SCIENTIFIC JOURNAL of the Hungarian Society of Cardiology

Beta myosin heavy chain and myosin binding protein C gene double mutation in hypertrophic cardiomyopathy with a malignant phenotype

█ Case report

DOI: 10.26430/CHUNGARICA.2019.49.6.431

Authors:
Nagy Viktória1, Pálinkás Attila2, Tringer Annamária1, Lidia Hategan1, Csányi Beáta1, Pálinkás Eszter1, Borbás János1, Hegedűs Zoltán3,4, Nagy István5,6, Sepp Róbert1
1Szegedi Tudományegyetem, II. sz. Belgyógyászati Klinika és Kardiológiai Központ, Szeged
2Erzsébet Kórház, Hódmezővásárhely
3Biofizikai Intézet, Szegedi Biológiai Központ, Szeged
4Pécsi Tudományegyetem, Biokémiai és Orvosi Kémiai Intézet, Pécs
5Biokémiai Intézet, Szegedi Biológiai Központ, Szeged
6Seqomics Biotechnológiai Kft., Mórahalom

Summary

Background: Hypertrophic cardiomyopathy (HCM) is a primary disease of the myocardium, caused by mutations in sarcomeric genes. Patients may carry more than one causative mutation, which leads to more severe disease.
Patients and methods: We report the results of genetic analysis of a family where both parents suffered from HCM. The mother was diagnosed having HCM at the age of 12, characterized by typical asymmetric hypertrophy (septal thickness: 21 mm). Although risk stratification didn’t indicate high risk for sudden cardiac death, she died suddenly at the age of 32. The father’s illness became known at age of 37 in the form of non-obstructive HCM with septal hypertrophy of 22 mm.

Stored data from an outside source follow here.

Lemma lsq_threads_refine_queues_witness :
  ∃ g0 g, LSQ.create two_params (λ _, 0) demo_insts = Ok g0 ∧ run_top demo_accepts demo_ipr 0 two_thread two_context two_ops g0 = Ok g ∧
    (∀ tid, (tid < 2)%nat → ∃ u, LSQ.unit_at g (Z.of_nat tid) = Ok u ∧ shows demo_insts 4 4 u (steps demo_insts (ops_of tid two_ops) (mkQueues [] [] 0))) ∧
    (LSQ.Partitioned = LSQ.Partitioned → sum_with (λ u, loads (lq u)) (LSQ.thread g) ≤ 8 ∧ sum_with (λ u, stores (sq u)) (LSQ.thread g) ≤ 8).
Proof.
  apply (lsq_threads_refine_queues demo_accepts demo_ipr 0 two_thread two_context two_params LSQ.Partitioned 4 4 (λ _, 0) demo_insts two_ops).
  - split; [vm_compute; split; congruence|reflexivity|reflexivity|vm_compute; split; split; congruence|vm_compute; split; congruence].
  - intros g E. apply legal_topb_spec. vm_compute in E. injection E as <-. vm_compute. reflexivity.
Defined.

Example two_end : match LSQ.create two_params (λ _, 0) demo_insts with
  | Ok g0 => match run_top demo_accepts demo_ipr 0 two_thread two_context two_ops g0 with Ok g => Some ((λ u, (loads (lq u), stores (sq u))) <$> LSQ.thread g) | Err _ => None end
  | Err _ => None end = Some [(0, 0); (0, 1)].
Proof. vm_compute. reflexivity. Qed.
End LsqTopSpec.
(** * ro.py pagination iterators: a shallow embedding of
      [roblox/utilities/iterators.py] and the properties of its state machines.

    The module under study turns paged HTTP responses into two lazy views
    (items and pages) over two pagination protocols (opaque cursors and page
    numbers).  Everything the Python code does with a value is dynamically
    typed, so the embedding works over one type of Python values and makes
    every implicit failure (a missing key, a value that cannot be iterated,
    an index out of range) an explicit exceptional result.  State that
    survives an exception (the attributes assigned before the [raise]) is
    threaded explicitly: every operation returns the object and the world it
    left behind, also when it raises. *)

From Stdlib Require Import ZArith.
From stdpp Require Import gmap strings list pretty.

Local Open Scope Z_scope.
Local Set Warnings "-register-all".

(** ** Python values and the primitive operations the iterators use *)

Module Py.

(** Values that flow through the iterators: decoded JSON ([None], booleans,
    integers, strings, lists, dictionaries in insertion order) and the
    domain objects a handler builds (opaque: a class name and attributes).
    JSON numbers are kept to integers. *)
Inductive value : Type :=
| VNone
| VBool (b : bool)
| VInt (z : Z)
| VStr (s : string)
| VList (l : list value)
| VDict (d : list (string * value))
| VObj (cls : string) (attrs : list (string * value)).

(** Exceptions.  [NoMoreItems] and [StopAsyncIteration] are the two control
    signals of the module; [IndexError], [KeyError] and [TypeError] are
    raised by Python's own subscripting, [len] and iteration;
    [NotImplementedError] by the abstract [Iterator.next].  [Foreign] stands
    for the failures of the library's own collaborators (the HTTP
    transport, [response.json()], the constructors of the domain classes).
    A handler is the caller's code and may raise any of these. *)
Inductive exn : Type :=
| NoMoreItems (msg : string)
| StopAsyncIteration
| IndexError
| KeyError (key : value)
| TypeError
| NotImplementedError
| Foreign (name : string).

Inductive result (A : Type) : Type :=
| Ok (a : A)
| Raise (e : exn).
Arguments Ok {A} a.
Arguments Raise {A} e.

(** What a call into one of the library's collaborators produces: a value
    or a failure of its own. *)
Inductive outcome (A : Type) : Type :=
| Returns (a : A)
| Fails (name : string).
Arguments Returns {A} a.
Arguments Fails {A} name.

Definition of_outcome {A} (o : outcome A) : result A :=
  match o with
  | Returns a => Ok a
  | Fails name => Raise (Foreign name)
  end.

HCM in of one of their sons was known since the age of 2, as non-obstructive HCM with a septal thickness of 22 mm, with diastolic dysfunction. He died of progressive biventricular heart failure when he was 13. Genetic analysis was performed in the family with targeted resequencing of 103 known causative cardiomyopathy genes.
Results: Genetic analysis revealed two causative sarcomeric gene mutations in the family. One of them affected the beta myosin heavy chain gene (MYH7 p.Arg719Gln) while the other affected the myosin binding protein C gene (MYBPC3 p.Ser593ProfsTer11). The mother carried the MYH7 p.Arg719Gln mutation the father carried the MYBPC3 p.Ser593ProfsTer11 mutation, while their son, affected by the most severe form of the disease, carried both of the mutations.
Conclusion: Double mutation affecting the two most important sarcomeric genes is the most likely explanation for the malignant disease in the son, characterized by progressive disease and early death.